Rosita’s origins are Lithuanian but in 2013 moved to Malta for a change of scene. Following a career in dress design, Rosita decided to re-enact centuries-old art of painting on silk which resulted in a powerful combination of the old and the new. Inspired by Asian and Indian ancient art, Rosita is also keen on contrasting the four seasons in nature of the Lithuanian countryside, particularly the hues of bright flowers in the spring mixed with the dominant white colours of the long Lithuanian winters.
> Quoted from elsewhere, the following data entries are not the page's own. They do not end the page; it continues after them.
(** One of the 64 steps on the 16 message words [M] of a block. *)
Definition step (M : list Z) (st : state) (i : nat) : state :=
  let '(State a b c d) := st in
  let j := Z.of_nat i in
  let '(f, g) :=
    if j <? 16 then (F b c d, j)
    else if j <? 32 then (G b c d, (5 * j + 1) mod 16)
    else if j <? 48 then (H b c d, (3 * j + 5) mod 16)
    else (I b c d, (7 * j) mod 16) in
  let t := add32 (add32 (add32 a f) (nth i sines 0)) (nth (Z.to_nat g) M 0) in
  State d (add32 b (rotl32 t (nth i shifts 0))) b c.

Definition compress (st : state) (M : list Z) : state :=
  let r := fold_left (step M) (seq 0 64) st in
  State (add32 (wa st) (wa r)) (add32 (wb st) (wb r))
        (add32 (wc st) (wc r)) (add32 (wd st) (wd r)).

Definition bytes_of_string (s : string) : list Z :=
  map (fun c => Z.of_N (N_of_ascii c)) (list_ascii_of_string s).

(** Little-endian bytes of the low [8 * n] bits of [x]. *)
Fixpoint le_bytes (n : nat) (x : Z) : list Z :=
  match n with
  | O => []
  | S n' => Z.land x 0xff :: le_bytes n' (Z.shiftr x 8)
  end.

(** Message, one 1 bit, zeros up to 56 mod 64, then the bit length on 64
    bits. *)
Definition pad (msg : list Z) : list Z :=
  let len := Z.of_nat (List.length msg) in
  let zeros := Z.to_nat ((55 - len) mod 64) in
  msg ++ [0x80] ++ repeat 0 zeros ++ le_bytes 8 (Z.land (8 * len) 0xffffffffffffffff).

(** Consecutive little-endian 32-bit words of a byte list. *)
Fixpoint words (n : nat) (bs : list Z) : list Z :=
  match n with
  | O => []
  | S n' =>
      match bs with
      | b0 :: b1 :: b2 :: b3 :: rest =>
          (b0 + Z.shiftl b1 8 + Z.shiftl b2 16 + Z.shiftl b3 24) :: words n' rest
      | _ => []
      end
  end.

(** The padded message cut in [n] blocks of 64 bytes. *)
Fixpoint blocks (n : nat) (bs : list Z) : list (list Z) :=
  match n with
  | O => []
  | S n' => words 16 (firstn 64 bs) :: blocks n' (skipn 64 bs)
  end.

Definition digest (s : string) : state :=
  let padded := pad (bytes_of_string s) in
  fold_left compress (blocks (Nat.div (List.length padded) 64) padded) init.

Definition hex_digit (x : Z) : ascii :=
  if x <? 10 then ascii_of_N (Z.to_N (48 + x))
  else ascii_of_N (Z.to_N (87 + x)).

Definition hex_byte (b : Z) : string :=
  String (hex_digit (Z.shiftr b 4)) (String (hex_digit (Z.land b 0xf)) EmptyString).

Definition hex_word (w : Z) : string :=
  String.concat "" (map hex_byte (le_bytes 4 w)).

(** [md5(s).hexdigest()]: 16 digest bytes as lowercase hex. *)
Definition hexdigest (s : string) : string :=
  let st := digest s in
  hex_word (wa st) +:+ hex_word (wb st) +:+ hex_word (wc st) +:+ hex_word (wd st).

End MD5.

(** ** Python values

    The values that travel through the cache: what [set] is given, what the
    native client pickles into the store and what it hands back. *)
#[warnings="-register-all"] Inductive pyobj : Type :=
  | PyNone
  | PyBool (b : bool)
  | PyInt (z : Z)
  | PyStr (s : string)
  | PyTuple (items : list pyobj)
  | PyList (items : list pyobj).

(** [obj == s] for a [str] [s]. *)
Definition py_eq_str (obj : pyobj) (s : string) : bool :=
  match obj with
  | PyStr s' => String.eqb s' s
  | _ => false
  end.

(** ** The remote store and the native client

    Modelled from the spec: the vendored [rez.vendor.memcache.memcache]
    module ([Client_] in [memcached.py]) is not part of the sources at hand.
    The spec takes it as an off-the-shelf client of a remote key-value store
    with get, set, delete, flush_all and stats as atomic operations.  The
    store is a finite map from physical keys to values, together with the
    commands it has received, oldest first.  Expiry, eviction and
    compression are the store's own business and are not modelled: an entry
    stays until it is overwritten, deleted or flushed.  [get] of an absent
    key answers [None], as the docstring of [Client.get] says of
    [memcache.Client]. *)
Inductive command : Type :=
  | CmdSet (key : string) (val : pyobj) (time min_compress_len : Z)
  | CmdGet (key : string)
  | CmdDelete (key : string)
  | CmdFlushAll
  | CmdStats (stat_args : option string).

Record Store := mkStore {
  entries : gmap string pyobj;
  traffic : list command
}.

Definition empty_store : Store := mkStore ∅ [].

Module Client_.

(** A connection handle: the servers it talks to. *)
Record t := connect { servers : list string }.

Definition set (cl : t) (st : Store) (key : string) (val : pyobj)
    (time min_compress_len : Z) : Store :=
  mkStore (<[key := val]> (entries st))
          (traffic st ++ [CmdSet key val time min_compress_len]).

Definition get (cl : t) (st : Store) (key : string) : pyobj * Store :=
  (default PyNone (entries st !! key),
   mkStore (entries st) (traffic st ++ [CmdGet key])).

Definition delete (cl : t) (st : Store) (key : string) : Store :=
  mkStore (base.delete key (entries st)) (traffic st ++ [CmdDelete key]).

Definition flush_all (cl : t) (st : Store) : Store :=
  mkStore ∅ (traffic st ++ [CmdFlushAll]).

(** Only the request is recorded; the counters a server answers with are
    not modelled. *)
Definition get_stats (cl : t) (st : Store) (stat_args : option string) : Store :=
  mkStore (entries st) (traffic st ++ [CmdStats stat_args]).

End Client_.

(** ** re.sub("[^0-9a-zA-Z]+", '_', value) *)

Definition is_alnum (c : ascii) : bool :=
  let n := nat_of_ascii c in
  ((48 <=? n) && (n <=? 57) || (65 <=? n) && (n <=? 90)
   || (97 <=? n) && (n <=? 122))%nat.

(** Leftmost, greedy, non-overlapping: every maximal run of characters outside
    [0-9a-zA-Z] becomes one underscore.  [in_run] tells that the run the
    scan is in has already been replaced. *)
Fixpoint collapse (in_run : bool) (s : string) : string :=
  match s with
  | EmptyString => EmptyString
  | String c rest =>
      if is_alnum c then String c (collapse false rest)
      else if in_run then collapse true rest
      else String "_" (collapse true rest)
  end.

Definition re_sub_nonalnum (value : string) : string := collapse false value.

(** Letters, digits and underscores only: what [re.sub] leaves. *)
Fixpoint key_chars (s : string) : bool :=
  match s with
  | EmptyString => true
  | String c rest => (is_alnum c || Ascii.eqb c "_") && key_chars rest
  end.

(** ** class Client *)
Module Memcached.

Section Client.

(** [from rez import __version__]: the release identifier of the calling
    software; not part of the sources at hand. *)
Variable __version__ : string.

(** [SERVER_MAX_KEY_LENGTH] of the vendored memcache module; not part of
    the sources at hand. *)
Variable SERVER_MAX_KEY_LENGTH : nat.

(** What [get] returns: a cached value, or [Client.miss]. *)
Inductive lookup : Type :=
  | miss
  | hit (result : pyobj).

Record Client := mkClient {
  servers : list string;
  key_hasher : string -> string;
  _client : option Client_.t;
  debug : bool;
  current : string
}.

Definition _key_hash (key : string) : string := MD5.hexdigest key.

Definition _debug_key_hash (key : string) : string :=
  let h := substring 0 16 (_key_hash key) in
  let value := h +:+ ":" +:+ key in
  let value := substring 0 SERVER_MAX_KEY_LENGTH value in
  let value := re_sub_nonalnum value in
  value.

(** [servers] is one URI or a list of them. *)
Definition __init__ (servers : string + list string) (debug : bool) : Client :=
  {| servers := match servers with inl uri => [uri] | inr uris => uris end;
     key_hasher := if debug then _debug_key_hash else _key_hash;
     _client := None;
     debug := debug;
     current := "" |}.

(** [__nonzero__] *)
Definition __nonzero__ (self : Client) : bool :=
  match servers self with [] => false | _ => true end.

(** The [client] property: the native client, created on first use. *)
Definition client (self : Client) : Client_.t * Client :=
  match _client self with
  | Some cl => (cl, self)
  | None =>
      let cl := Client_.connect (servers self) in
      (cl, mkClient (servers self) (key_hasher self) (Some cl) (debug self) (current self))
  end.

Definition _qualified_key (self : Client) (key : string) : string :=
  __version__ +:+ ":" +:+ current self +:+ ":" +:+ key.

Definition set (self : Client) (st : Store) (key : string) (val : pyobj)
    (time min_compress_len : Z) : Client * Store :=
  let key := _qualified_key self key in
  let hashed_key := key_hasher self key in
  let val := PyTuple [PyStr key; val] in
  let '(cl, self) := client self in
  (self, Client_.set cl st hashed_key val time min_compress_len).

Definition get (self : Client) (st : Store) (key : string) : lookup * (Client * Store) :=
  let key := _qualified_key self key in
  let hashed_key := key_hasher self key in
  let '(cl, self) := client self in
  let '(entry, st) := Client_.get cl st hashed_key in
  match entry with
  | PyTuple [key_; result] =>
      if py_eq_str key_ key then (hit result, (self, st)) else (miss, (self, st))
  | _ => (miss, (self, st))
  end.

Definition delete (self : Client) (st : Store) (key : string) : Client * Store :=
  let key := _qualified_key self key in
  let hashed_key := key_hasher self key in
  let '(cl, self) := client self in
  (self, Client_.delete cl st hashed_key).

Definition _get_stats (self : Client) (st : Store) (stat_args : option string)
    : Client * Store :=
  let '(cl, self) := client self in
  (self, Client_.get_stats cl st stat_args).

Definition get_stats (self : Client) (st : Store) : Client * Store :=
  _get_stats self st None.

Definition reset_stats (self : Client) (st : Store) : Client * Store :=
  _get_stats self st (Some "reset").

(** [uuid4_hex] is what [uuid4().hex] answers when the soft branch asks
    for it. *)
Definition flush (self : Client) (st : Store) (hard : bool) (uuid4_hex : string)
    : Client * Store :=
  if hard then
    let '(cl, self) := client self in
    let st := Client_.flush_all cl st in
    reset_stats self st
  else
    let tag := uuid4_hex in
    let tag := if debug self then "flushed" +:+ tag else tag in
    (mkClient (servers self) (key_hasher self) (_client self) (debug self) tag, st).

(** The key [set], [get] and [delete] send to the store for [key]. *)
Definition physical_key (self : Client) (key : string) : string :=
  key_hasher self (_qualified_key self key).

(** A run of calls to [set] with the default expiry and compression
    arguments, first pair first. *)
Fixpoint set_all (self : Client) (st : Store) (pairs : list (string * pyobj))
    : Client * Store :=
  match pairs with
  | [] => (self, st)
  | (key, val) :: rest =>
      let '(self, st) := set self st key val 0 0 in
      set_all self st rest
  end.

(** ** Generation tags

    A tag is the empty string of a new client or comes from [uuid4().hex],
    with ["flushed"] in front in debug mode: it never holds a colon. *)
Fixpoint colon_free (s : string) : bool :=
  match s with
  | EmptyString => true
  | String c rest => negb (Ascii.eqb c ":") && colon_free rest
  end.

(** 32 lowercase hexadecimal digits, the shape of [uuid4().hex]. *)
Definition is_hex_digit (c : ascii) : bool :=
  let n := nat_of_ascii c in
  ((48 <=? n) && (n <=? 57) || (97 <=? n) && (n <=? 102))%nat.

Fixpoint all_hex (s : string) : bool :=
  match s with
  | EmptyString => true
  | String c rest => is_hex_digit c && all_hex rest
  end.

Definition is_uuid4_hex (s : string) : bool :=
  (String.length s =? 32)%nat && all_hex s.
All the pieces are initially raw silk, in their natural white form. Colours that can be seen in the pieces below have been applied onto the silk by Rosita, who likes to enliven a blank canvas that is transformed into a flowing work of art. This transformation proves to be one of the most gratifying processes for the designer. The colours are then an inspiration for the clothes’ design, whereby Rosita creates each and every dress as one-off, the only one of its kind. 3D effects are possible thanks to the addition of organic materials such as sugar or wax. These react with the dye and produce a one-shot pattern, which is not repeated or reprinted again.
Rosita’s debut at Malta Fashion Week 2016 was indeed a joy to behold because the models that walked down the stairs and made their way onto the catwalk seemed to perform rather than merely model the flowing garments, further enhancing the joie de vivre elements for which the collection is named.